Upcoming events: My 2011 painting “A Skugger’s Point of View” will be part of the group show ILLEGAL, curated by Kal Spelletich at the Luggage Store gallery on Market St. in SF. (“P. S. We don’t sell luggage.”)

===Poster for the “Illegal” show in SF. Opening party Friday, Nov 10, 6-9.

And I’ll be at Windycon 44, an SF con in Lombard, Illinois, near Chicago, from Nov 10 – 12, as Author Guest of Honor, doing some panels and giving a talk.

===Either this is Rudy’s painting “A Skugger’s Point of View,” or it’s Rudy’s view (including peripheral vision) of his audience while he gives his talk on “Cyberpunk Future” at Windycon in Lombard, Friday, Nov 10, 8-9.

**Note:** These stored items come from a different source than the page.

(** A store that keeps nothing, and two rules on the page. *)
Definition plain_store : Store := Sto unit (list (bytes * Z)) (λ s u, let l := parse_complex s in (l, length l, u)) (λ _ l i, default ([], 0) (l !! i)).
Definition demo_rules : list CssRule := [Rule (str "p") 1; Rule (str ".a") 100].
Definition demo_decls : list CssDecl :=
  [Decl 0 true (str "top") (str "1px"); Decl 1 false (str "color") (str "blue"); Decl 1 false (str "top") (str "2px"); Decl 0 false (str "color") (str "red")].
Definition spread (n : nat) : Z := 4096 + 64 * Z.of_nat n.
Lemma cascade_winner_witness : ∃ a' s', cascade_pass spread plain_store 1 demo_rules demo_decls (new_apply page) tt = Ok (a', s') ∧ adoc a' = adoc (new_apply page)
  ∧ writes_of 6 (cw_prop_hash (str "color")) (styles a') = [(6%nat, str "color", str "blue")]
  ∧ writes_of 6 (cw_prop_hash (str "top")) (styles a') = [(6%nat, str "top", str "1px")]
  ∧ writes_of 4 (cw_prop_hash (str "color")) (styles a') = [(4%nat, str "color", str "red")].
Proof.
  assert (∀ D, D ∈ demo_decls → snd (host_of (sel_of demo_rules D)) = 0) as Hp.
  { assert (forallb (λ D, bool_decide (snd (host_of (sel_of demo_rules D)) = 0)) demo_decls = true) as H by (vm_compute; reflexivity).
    rewrite forallb_forall in H. intros D HD. apply (bool_decide_eq_true_1 _), H. by apply list_elem_of_In. }
  assert (∀ D (s : st plain_store), D ∈ demo_decls → ∃ l s', mini_dom_query_selector_all plain_store page 1 (fst (host_of (sel_of demo_rules D))) QUERY_MAX s = Ok (l, s')) as Hq.
  { assert (forallb (λ D, match mini_dom_query_selector_all plain_store page 1 (fst (host_of (sel_of demo_rules D))) QUERY_MAX tt with Ok _ => true | UB => false end) demo_decls = true) as H
      by (vm_compute; reflexivity).
    rewrite forallb_forall in H. intros D [] HD%list_elem_of_In. specialize (H D HD). cbv beta in H. destruct (mini_dom_query_selector_all _ _ _ _ _ _) as [[l s']|]; [by exists l, s'|discriminate H]. }
  destruct (cascade_winner spread ltac:(unfold spread; lia) plain_store 1 demo_rules demo_decls (new_apply page) tt Hp Hq) as (a'&s'&hits&E&Hd&_&_&_&_&_&Hw).
  assert (match cascade_pass spread plain_store 1 demo_rules demo_decls (new_apply page) tt with
    | Ok (a, _) => bool_decide (writes_of 6 (cw_prop_hash (str "color")) (styles a) = [(6%nat, str "color", str "blue")]) && bool_decide (writes_of 6 (cw_prop_hash (str "top")) (styles a) = [(6%nat, str "top", str "1px")])
        && bool_decide (writes_of 4 (cw_prop_hash (str "color")) (styles a) = [(4%nat, str "color", str "red")])
    | UB => false end = true) as Ev by (vm_compute; reflexivity).
  rewrite E in Ev. rewrite !andb_true_iff, !bool_decide_eq_true in Ev. exists a', s'. split; [exact E|]. split; [exact Hd|]. destruct Ev as [[E1 E2] E3]. split; [exact E1|]. split; [exact E2|exact E3].
Defined.
Lemma taken_onward r w w' : onward w w' → taken r w → taken r w'.
Proof using Type. clear code. intros (K&Q&_) [Hr Hm]. split; [lia|]. intros m Hi Hk. destruct (Q m Hi Hk); [by apply Hm|lia]. Qed.
Lemma idle_onward r w w' : onward w w' → idle r w → idle r w'.
Proof using Type.
  clear code. intros O [T Hj]. split; [by eapply taken_onward|]. destruct O as (_&_&_&J). destruct T as [Hr Hm].
  intros j Hi. destruct (J j Hi) as [?|[(m&Hq&Hk&<-)|?]]; [by apply Hj|by apply Hm|lia].
Qed.
Lemma kept_onward c r w w' : onward w w' → kept c r w → kept c r w'.
Proof using Type.
  clear code. intros (_&_&C&_) (x&Hx&Hr). destruct (C c x Hx) as (x'&Hx'&S&_). exists x'. split; [done|].
  apply list_elem_of_fmap in Hr as (y&->&Hy). apply list_elem_of_fmap. exists y. split; [done|]. by apply S.
Qed.
Lemma promised_onward c r w w' : onward w w' → promised c r w → promised c r w'.
Proof using Type.
  clear code. intros O (x&Hx&[Hr|Hr]).
  - destruct O as (_&_&C&_). destruct (C c x Hx) as (x'&Hx'&_&P). exists x'. auto.
  - destruct (kept_onward c r _ _ O) as (x'&?&?); [by exists x|]. exists x'. auto.
Qed.

(** Where neither a request nor a job stands for the answer, draining the
    window brings it. *)
Lemma drained_kept c r w w' l : drains c w w' l → Inv [] w' → idle r w → promised c r w → kept c r w'.
Proof using Type.
  clear code. intros D I Hi Hp. pose proof (drains_onward _ _ _ _ D) as O.
  destruct (idle_onward _ _ _ O Hi) as [[_ Hq] Hj]. destruct (promised_onward _ _ _ _ O Hp) as (x&Hx&[Hr|Hr]); [|by exists x].
  exfalso. apply (i_pend _ _ I _ _ Hx) in Hr. unfold tickets in Hr. cbn [app] in Hr. apply elem_of_app in Hr as [Hr|Hr].
  - apply list_elem_of_bind in Hr as (m&Hm&Hin). unfold ticket in Hm. destruct (kind m) eqn:Ek.
    + by apply not_elem_of_nil in Hm.
    + apply list_elem_of_singleton in Hm as [= _ ->]. by eapply Hq.
    + apply list_elem_of_singleton in Hm as [= -> _]. destruct D as (_&(n&E&A&_)&_). rewrite E in Hin.
      rewrite Forall_forall in A. apply elem_of_app in Hin as [[? _]%list_elem_of_filter|?]; [done|by eapply A].
  - apply list_elem_of_fmap in Hr as (j&[= _ ->]&Hin). by eapply Hj.
Qed.

Lemma pump_ok c js : ∀ w, Inv [] w → Inv [] (pump_ctx c js w) ∧ onward w (pump_ctx c js w).
Proof using Type.
  clear code. induction js as [|j js IH]; intros w I; [by split|]. cbn [pump_ctx fold_left].
  assert (Inv [] (jolt c w j) ∧ onward w (jolt c w j)) as [I1 O1].
  { destruct j as [u l|k o]; cbn [jolt].
    - destruct (ctxs w !! c); [|done]. destruct (performs_ok [] c l _ (inv_user [] u w I)) as [I1 L1].
      split; [done|]. by eapply (later_onward _ (set_user u w)).
    - assert (Inv [] (run_job k o w) ∧ onward w (run_job k o w)) as Hr.
      { split; [by apply run_job_inv|]. unfold run_job. destruct (jobs w !! k) as [j|] eqn:E; [|done].
        apply (later_onward (λ _, True)). etrans; [|by apply respond_later].
        destruct (later_refl [] (λ _, True) w) as (?&?&?&_). split_and!; [done..|]. cbn. intros i Hi. left.
        rewrite (delete_Permutation _ _ _ E). by right. }
      destruct o; try case_decide; done. }
  destruct (IH _ I1) as [I2 O2]. split; [done|]. by etrans.
Qed.

Lemma pumps_ok rest : ∀ w, Inv [] w → Inv [] (pumps rest w) ∧ onward w (pumps rest w).
Proof using Type.
  clear code. induction rest as [|[c js] rest IH]; intros w I; [by split|]. cbn. destruct (pump_ok c js w I) as [I1 O1].
  destruct (IH _ I1) as [I2 O2]. split; [done|]. by etrans.
Qed.

(** Draining [c], whether or not there is such a context. *)
Lemma dispatch_turn c w : Inv [] w → calm c → ∃ f0 w' l, (∀ f, (f0 <= f)%nat → mini_ipc_dispatch code f c w = Some (w', l))
  ∧ Inv [] w' ∧ onward w w' ∧ (ctxs w !! c ≠ None → drains c w w' l).
Proof using Type.
  intros I Hc. destruct (ctxs w !! c) as [x|] eqn:E.
  - destruct (dispatch_ok c w I ltac:(by rewrite E) Hc) as (f0&w'&l&Hf&D&I'). exists f0, w', l.
    split_and!; [done|done|by eapply drains_onward|done].
  - exists 0%nat, w, []. split_and!; [|done|done|done]. intros f _. unfold mini_ipc_dispatch. by rewrite E.
Qed.

Lemma windows_turn_ok ws : ∀ w, Inv [] w → Forall (λ p, p.1 ≠ 0) ws → ∃ f0 w',
  (∀ f, (f0 <= f)%nat → windows_turn code f ws w = Some w') ∧ Inv [] w' ∧ onward w w'
  ∧ ∀ c r, c ∈ map fst ws → promised c r w → idle r w → kept c r w'.
Proof using Type.
  induction ws as [|[d js] ws IH]; intros w I Hw.
  - exists 0%nat, w. split_and!; [done..|]. by intros c r ?%not_elem_of_nil.
  - inversion Hw as [|? ? Hd Hw']; subst. cbn in Hd. destruct (pump_ok d js w I) as [I0 O0].
    destruct (dispatch_turn d _ I0 (or_introl Hd)) as (f1&w1&l&Hf1&I1&O1&D1).
    destruct (IH w1 I1 Hw') as (f2&w2&Hf2&I2&O2&A2). exists (f1 `max` f2)%nat, w2. split_and!; [|done|by do 2 (etrans; [eassumption|])|].
    + intros f Hf. cbn. rewrite Hf1 by lia. cbn. apply Hf2. lia.
    + cbn. intros c r [->|Hin]%elem_of_cons Hp Hi.
      * apply (kept_onward _ _ _ _ O2). pose proof (promised_onward _ _ _ _ O0 Hp) as Hp0.
        eapply (drained_kept _ _ _ _ l); [apply D1|done|by eapply idle_onward|done]. destruct Hp0 as (x&->&_). done.
      * apply A2; [done|by do 2 (eapply promised_onward; [eassumption|])|by do 2 (eapply idle_onward; [eassumption|])].
Qed.

(** A turn ends; it takes the requests made before, and brings the windows
    the answers of those no handler is at any more. *)
Lemma loop_turn_ok main after ws rest w : Inv [] w → main_inward → Forall (λ p, p.1 ≠ 0) ws → ∃ f0 w',
  (∀ f, (f0 <= f)%nat → loop_turn code f main after ws rest w = Some w') ∧ Inv [] w' ∧ onward w w'
  ∧ (∀ r, r < next_req_id (ipc w) → taken r w')
  ∧ ∀ c r, c ∈ map fst ws → promised c r w → idle r (pump_ctx 0 main w) → kept c r w'.
Proof using Type.
  intros I Hm Hw. destruct (pump_ok 0 main w I) as [I0 O0].
  destruct (dispatch_turn 0 _ I0 (or_intror Hm)) as (f1&w1&l&Hf1&I1&O1&D1). specialize (D1 (i_main _ _ I0)).
  destruct (pump_ok 0 after w1 I1) as [I2 O2]. destruct (windows_turn_ok ws _ I2 Hw) as (f3&w3&Hf3&I3&O3&A3).
  destruct (pumps_ok rest w3 I3) as [I4 O4].
  exists (f1 `max` f3)%nat, (pumps rest w3). split_and!; [|done|by do 4 (etrans; [eassumption|])| |].
  - intros f Hf. unfold loop_turn. rewrite Hf1 by lia. cbn. rewrite Hf3 by lia. done.
  - intros r Hr. apply (taken_onward _ _ _ O4), (taken_onward _ _ _ O3), (taken_onward _ _ _ O2). pose proof O0 as (K0&_). pose proof O1 as (K1&_).
    split; [lia|]. destruct D1 as (_&(n&E&A&B)&_). intros m Hin Hk. rewrite E in Hin. rewrite Forall_forall in B.
    apply elem_of_app in Hin as [[Hd Hin]%list_elem_of_filter|Hin]; [|specialize (B _ Hin Hk); lia].
    pose proof (i_star _ _ I0) as St. rewrite Forall_forall in St. specialize (St _ Hin). unfold star in St. rewrite Hk in St. by destruct St.
  - intros c r Hc Hp Hi. apply (kept_onward _ _ _ _ O4), A3; [done|by do 3 (eapply promised_onward; [eassumption|])|by do 2 (eapply idle_onward; [eassumption|])].
Qed.

(** The states of a turn are reached by steps of the process. *)
Lemma pump_reachable c js : ∀ w, reachable code w → reachable code (pump_ctx c js w).
Proof using Type.
  induction js as [|j js IH]; intros w R; [done|]. apply IH. destruct j as [u l|k o]; cbn [jolt].
  - destruct (ctxs w !! c) eqn:E; [|done]. eapply reach_step; [done|]. apply step_pump. by rewrite E.
  - destruct o; try case_decide; try done; (eapply reach_step; [done|]; by apply step_job).
Qed.

Lemma windows_turn_reachable f ws : ∀ w w', reachable code w → windows_turn code f ws w = Some w' → reachable code w'.
Proof using Type.
  induction ws as [|[d js] ws IH]; intros w w' R; cbn; [by intros [= <-]|].
  destruct (mini_ipc_dispatch code f d _) as [[w1 l]|] eqn:E; [|done]. cbn. apply IH.
  eapply reach_step; [by apply (pump_reachable d js)|]. by eapply step_dispatch.
Qed.

Lemma loop_turn_reachable f main after ws rest w w' : reachable code w → loop_turn code f main after ws rest w = Some w' → reachable code w'.
Proof using Type.
  intros R. unfold loop_turn. destruct (mini_ipc_dispatch code f 0 _) as [[w1 l]|] eqn:E; [|done]. cbn.
  destruct (windows_turn code f ws _) as [w2|] eqn:E2; [|done]. intros [= <-]. apply windows_turn_reachable in E2.
  - revert E2. generalize w2. clear. induction rest as [|[c js] rest IH]; intros w R; [done|]. by apply IH, pump_reachable.
  - apply pump_reachable. eapply reach_step; [by apply (pump_reachable 0 main)|]. by eapply step_dispatch.
Qed.

Lemma dispatch_more f f' c w r : (f <= f')%nat → mini_ipc_dispatch code f c w = Some r → mini_ipc_dispatch code f' c w = Some r.
Proof using Type. intros Hf. unfold mini_ipc_dispatch. destruct (ctxs w !! c); [|done]. by apply dispatch_loop_more. Qed.

Lemma loop_turn_more f f' main after ws rest w r : (f <= f')%nat →
  loop_turn code f main after ws rest w = Some r → loop_turn code f' main after ws rest w = Some r.
Proof using Type.
  intros Hf. unfold loop_turn. destruct (mini_ipc_dispatch code f 0 _) as [[w1 l]|] eqn:E; [|done]. rewrite (dispatch_more _ _ _ _ _ Hf E). cbn.
  clear E. enough (∀ w1 w2, windows_turn code f ws w1 = Some w2 → windows_turn code f' ws w1 = Some w2) as Hw.
  { destruct (windows_turn code f ws _) as [w2|] eqn:E; [|done]. by rewrite (Hw _ _ E). }
  clear w1. induction ws as [|[d js] ws IH]; intros w1 w3; [done|]. cbn.
  destruct (mini_ipc_dispatch code f d _) as [[w2 l2]|] eqn:E; [|done]. rewrite (dispatch_more _ _ _ _ _ Hf E). cbn. apply IH.
Qed.
End Running.

(** ** Concrete runs *)

(** Texts of JSON strings without escapes, enough to run the examples. *)
#[export] Instance quoted : Json := {|
  jval := bytes; json_parse t := match t with 34 :: v => Some v | _ => None end;
  json_text v := 34 :: v; jstr v := v; as_str v := Some v |}.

By the way, all the images in the rest of this post were taken on my new Pixel 2 phone camera over the last few weeks. I’ll say a bit more about this furhter down.

I’m rockin’ it on Return to the Hollow Earth these days, really pushing it along. I’m about a third done. It’s common to think of novels and films as having three acts. I’ve written Act I, with two more to go.

===Rudy at the Luggage Store gallery, shyly joyful.

With the two acts to go on my book, I need to concoct twice as many events as I’ve already described. I worry about this, as I already have had so much stuff happening. And I can’t easily see that far ahead. Foggy road. But it’s always like this. The muse feeds me one scene at a time. And I hardly even pretend to make outlines anymore.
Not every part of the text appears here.